February 20, 2020
New research from the UNC-Chapel Hill Gillings School of Global Public Health identifies cost-effective strategies for reducing the health impacts associated with air pollution in the United States.
The findings, published February 19 in Nature Communications, suggest that low-cost actions to reduce emissions from industrial and residential sources could significantly reduce air pollution-related deaths — with national health benefits that are much greater than the expense of reducing emissions.
Regulatory Impact Analyses from the U.S. Environmental Protection Agency (EPA) typically evaluate air quality and public health benefits for a limited number of potential control strategies.
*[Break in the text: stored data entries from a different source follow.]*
(* ===== verification/GoUtf8.v ===== *)
(** * UTF-8 and white space: facts

    Cutting a text at an ASCII byte, the round trip of runes, and what
    [strings.TrimSpace] leaves. *)
From S2P Require Import Prelude GoText GoJson GoJsonRead.
Open Scope string_scope.
Open Scope Z_scope.
Open Scope snag_scope.

Definition is_ascii (a : ascii) : bool := code a <? 128.

(** ** Cutting at an ASCII byte *)
Lemma in_range_ascii a hi : is_ascii a = true -> in_range 0x80 hi a = false.
Proof. unfold is_ascii, in_range. intros H. bools. by rewrite (proj2 (Z.leb_gt _ _)) by lia. Qed.

Lemma second_ascii x a : is_ascii a = true -> second_ok x a = false.
Proof.
  unfold is_ascii, second_ok, in_range. intros H. bools.
  repeat case_goal; rewrite (proj2 (Z.leb_gt _ _)) by lia; done.
Qed.

Lemma segments_app_ascii s a r : is_ascii a = true ->
  segments (s ++ String a r) = app (segments s) (segments (String a r)).
Proof.
  intros Ha. remember (segments (String a r)) as tl eqn:Htl. induction s as [s IH] using string_length_ind.
  destruct s as [|b0 s1]; [done|]. cbn [append segments].
  pose proof (IH s1 ltac:(cbn; lia)) as IH1.
  destruct (code b0 <? 128); [by rewrite IH1|].
  destruct s1 as [|b1 s2].
  { cbn [append]. rewrite !(second_ascii _ _ Ha), !andb_false_r. cbn [andb]. rewrite <- Htl. by repeat case_match. }
  cbn [append] in *. pose proof (IH s2 ltac:(cbn; lia)) as IH2.
  destruct (_ && second_ok (code b0) b1); [by rewrite IH2|].
  destruct s2 as [|b2 s3].
  { cbn [append] in *. rewrite !(in_range_ascii _ _ Ha), !andb_false_r. cbn [andb]. rewrite IH1. by repeat case_match. }
  cbn [append] in *. pose proof (IH s3 ltac:(cbn; lia)) as IH3.
  destruct (_ && in_range 128 191 b2); [by rewrite IH3|].
  destruct s3 as [|b3 s4].
  { cbn [append] in *. rewrite !(in_range_ascii _ _ Ha), !andb_false_r. rewrite IH1. done. }
  cbn [append] in *. destruct (_ && in_range 128 191 b3); [by rewrite (IH s4 ltac:(cbn; lia))|]. by rewrite IH1.
Qed.

(** Runes and segments cut a text the same way. *)
Lemma decode_segments s : decode s = map fst (segments s).
Proof.
  induction s as [s IH] using string_length_ind. destruct s as [|b0 s1]; [done|].
  cbn [decode segments]. pose proof (IH s1 ltac:(cbn; lia)) as IH1.
  destruct (code b0 <? 128) eqn:E; [cbn; by rewrite IH1|].
  destruct s1 as [|b1 s2]; [done|]. destruct (_ && second_ok (code b0) b1); [cbn; by rewrite (IH s2 ltac:(cbn; lia))|].
  destruct s2 as [|b2 s3]; [by rewrite IH1|]. destruct (_ && in_range 128 191 b2); [cbn; by rewrite (IH s3 ltac:(cbn; lia))|].
  destruct s3 as [|b3 s4]; [by rewrite IH1|].
  destruct (_ && in_range 128 191 b3); [cbn; by rewrite (IH s4 ltac:(cbn; lia))|]. by rewrite IH1.
Qed.

Lemma concat_cons (x : string) l : String.concat "" (x :: l) = x ++ String.concat "" l.
Proof. destruct l as [|y l]; cbn; [by rewrite app_string_nil_r|done]. Qed.

Lemma concat_app l k : String.concat "" (app l k) = String.concat "" l ++ String.concat "" k.
Proof.
  induction l as [|x l IH]; [done|]. rewrite <- app_comm_cons, !concat_cons, IH. by rewrite app_string_assoc.
Qed.

Lemma concat_segments s : String.concat "" (map snd (segments s)) = s.
Proof.
  induction s as [s IH] using string_length_ind. destruct s as [|b0 s1]; [done|].
  cbn [segments]. pose proof (IH s1 ltac:(cbn; lia)) as IH1.
  assert (H1 : forall o, String.concat "" (map snd ((o, String b0 "") :: segments s1)) = String b0 s1)
    by (intros o; cbn [map snd]; rewrite concat_cons, IH1; done).
  destruct (code b0 <? 128); [apply H1|]. destruct s1 as [|b1 s2]; [apply H1|].
  destruct (_ && second_ok (code b0) b1); [cbn [map snd]; by rewrite concat_cons, (IH s2 ltac:(cbn; lia))|].
  destruct s2 as [|b2 s3]; [apply H1|].
  destruct (_ && in_range 128 191 b2); [cbn [map snd]; by rewrite concat_cons, (IH s3 ltac:(cbn; lia))|].
  destruct s3 as [|b3 s4]; [apply H1|].
  destruct (_ && in_range 128 191 b3); [cbn [map snd]; by rewrite concat_cons, (IH s4 ltac:(cbn; lia))|]. apply H1.
Qed.

Lemma utf8_app_ascii s a r : is_ascii a = true ->
  utf8_valid (s ++ String a r) = utf8_valid s && utf8_valid (String a r).
Proof.
  intros Ha. unfold utf8_valid. rewrite !decode_segments, segments_app_ascii by done.
  by rewrite map_app, forallb_app.
Qed.

Lemma decode_ascii_cons a s : is_ascii a = true -> decode (String a s) = Some (code a) :: decode s.
Proof. unfold is_ascii. cbn [decode]. by intros ->. Qed.

(** ** [TrimSpace] between bytes that are not spaces *)
Definition space_byte (a : ascii) : bool := is_ascii a && is_space (code a).
Definition plain_byte (a : ascii) : bool := is_ascii a && negb (is_space (code a)).

Lemma segments_ascii a s : is_ascii a = true -> segments (String a s) = (Some (code a), String a "") :: segments s.
Proof. unfold is_ascii. cbn [segments]. by intros ->. Qed.

Lemma segments_spaces w : all_chars space_byte w = true -> forall s,
  segments (w ++ s) = app (segments w) (segments s) /\ drop_spaces (app (segments w) (segments s)) = drop_spaces (segments s) /\
  Forall (fun g => space_segment g = true) (segments w).
Proof.
  induction w as [|a w IH]; intros Hw s; [by split_and!|]. cbn in Hw. apply andb_true_iff in Hw as [Ha Hw].
  unfold space_byte in Ha. apply andb_true_iff in Ha as [Ha Hs]. destruct (IH Hw s) as (H1 & H2 & H3).
  cbn [append]. rewrite !segments_ascii by done. rewrite <- app_comm_cons. cbn [drop_spaces space_segment fst].
  unfold space_segment at 1. cbn [fst]. rewrite Hs. split_and!; [by rewrite H1|done|]. by constructor.
Qed.

Lemma drop_spaces_all l k : Forall (fun g => space_segment g = true) l -> drop_spaces (app l k) = drop_spaces k.
Proof. induction 1 as [|g l Hg _ IH]; [done|]. cbn. by rewrite Hg. Qed.

(** A text between white space that starts and ends with a plain byte is what
    [TrimSpace] returns. *)
Lemma TrimSpace_between w a y b z w' : all_chars space_byte w = true -> all_chars space_byte w' = true ->
  plain_byte a = true -> plain_byte b = true -> String a y = z ++ String b "" ->
  TrimSpace (w ++ String a y ++ w') = String a y.
Proof.
  intros Hw Hw' Ha Hb Heq. unfold plain_byte in *. apply andb_true_iff in Ha as [Ha Has], Hb as [Hb Hbs].
  apply negb_true_iff in Has, Hbs. unfold TrimSpace.
  destruct (segments_spaces w Hw (String a y ++ w')) as (Hseg & Hdrop & _).
  rewrite Hseg, Hdrop. cbn [append]. rewrite segments_ascii by done. cbn [drop_spaces].
  unfold space_segment at 1. cbn [fst]. rewrite Has.
  assert (Hx : (Some (code a), String a "") :: segments (y ++ w') = app (segments (String a y)) (segments w')).
  { rewrite <- segments_ascii by done. change (String a (y ++ w')) with (String a y ++ w'). rewrite Heq, <- app_string_assoc.
    cbn [append]. rewrite !segments_app_ascii by done. rewrite <- app_assoc. f_equal.
    rewrite !segments_ascii by done. done. }
  rewrite Hx, rev_app_distr, drop_spaces_all.
  2:{ destruct (segments_spaces w' Hw' "") as (_ & _ & H). apply Forall_rev. done. }
  rewrite Heq, segments_app_ascii, rev_app_distr by done. rewrite segments_ascii by done.
  cbn [segments rev app drop_spaces]. unfold space_segment at 1. cbn [fst]. rewrite Hbs.
  cbn [rev]. rewrite rev_involutive, map_app, concat_app, concat_segments. done.
Qed.

(** A text that starts with a plain byte keeps it. *)
Lemma TrimSpace_first a s : plain_byte a = true -> exists t, TrimSpace (String a s) = String a t.
Proof.
  intros Ha. unfold plain_byte in Ha. apply andb_true_iff in Ha as [Ha Has]. apply negb_true_iff in Has.
  unfold TrimSpace. rewrite segments_ascii by done. cbn [drop_spaces]. unfold space_segment at 1. cbn [fst]. rewrite Has.
  cbn [rev]. assert (Hd : forall l, drop_spaces (app l [(Some (code a), String a "")]) =
    app (drop_spaces l) [(Some (code a), String a "")]).
  { induction l as [|g l IH]; cbn [app drop_spaces].
    - unfold space_segment. cbn [fst]. by rewrite Has.
    - by destruct (space_segment g). }
  rewrite Hd, rev_app_distr. cbn [rev app map snd]. rewrite concat_cons. cbn. eauto.
Qed.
To fully evaluate impacts, each control strategy considered requires a complex atmospheric model simulation.
“The limitation with this traditional approach is that there are many possible control actions and technologies affecting emissions from many different sources, and it is impractical to sort through all the choices,” says Jason West, PhD, professor of environmental sciences and engineering at the Gillings School and a co-author of the study. “Using a simpler model, we turned that approach around to essentially ask which emission reductions are most cost-effective for improving public health.”
The study — led by Yang Ou, PhD, who completed doctoral studies at the Gillings School in 2019 — was done in collaboration with researchers at the EPA. The research team used a model of the U.S. energy-economic system and, by adding “health impact factors” to emissions from each state, created a tool that determines the least expensive ways of reducing the health impacts of air pollution.
“We put a constraint in the model on the nationwide air pollution deaths and let the model find the least-cost ways of meeting that constraint,” explains Ou. He and his team then analyzed those cost-effective options in scenarios projecting energy use and air pollution to 2050.
The researchers found that large health benefits could be achieved cost-effectively by reducing emissions in particular sectors, including the industrial use of coal and liquid fuels and residential wood burning. In these scenarios, emissions were reduced primarily by switching their energy sources to electricity.
They also identified that these reductions would be most cost-effective in northern and eastern states, including Ohio and Pennsylvania. The potential for emission reductions in this region is high, and the impact of any changes would be magnified because of the relatively large population exposed downwind.
“We found that a 50% reduction in the projected 2050 national health impacts could be achieved at low cost,” says Ou. “National health benefits would be seven times the cost of the emission controls.”
While air pollutant concentrations in the United States have decreased over recent decades, air pollution remains an important cause of health impacts, including premature death.
“My lab estimates that air pollution in the U.S. today is responsible for more deaths than all transportation accidents and all gun shootings combined; more than breast cancer plus prostate cancer,” says West.
“We think our approach has tremendous potential for identifying the actions that can most cost-effectively reduce air pollution health impacts,” adds Ou. “Hopefully, this will help guide decisions in the U.S. and elsewhere as we plan our energy resource use and consider related environmental and health impacts for the coming decades.”
Other co-authors on the study include Daniel Loughlin, PhD, and Christopher Nolte, PhD, both with the Environmental Protection Agency, and Steven Smith, PhD, of the Pacific Northwest National Laboratory.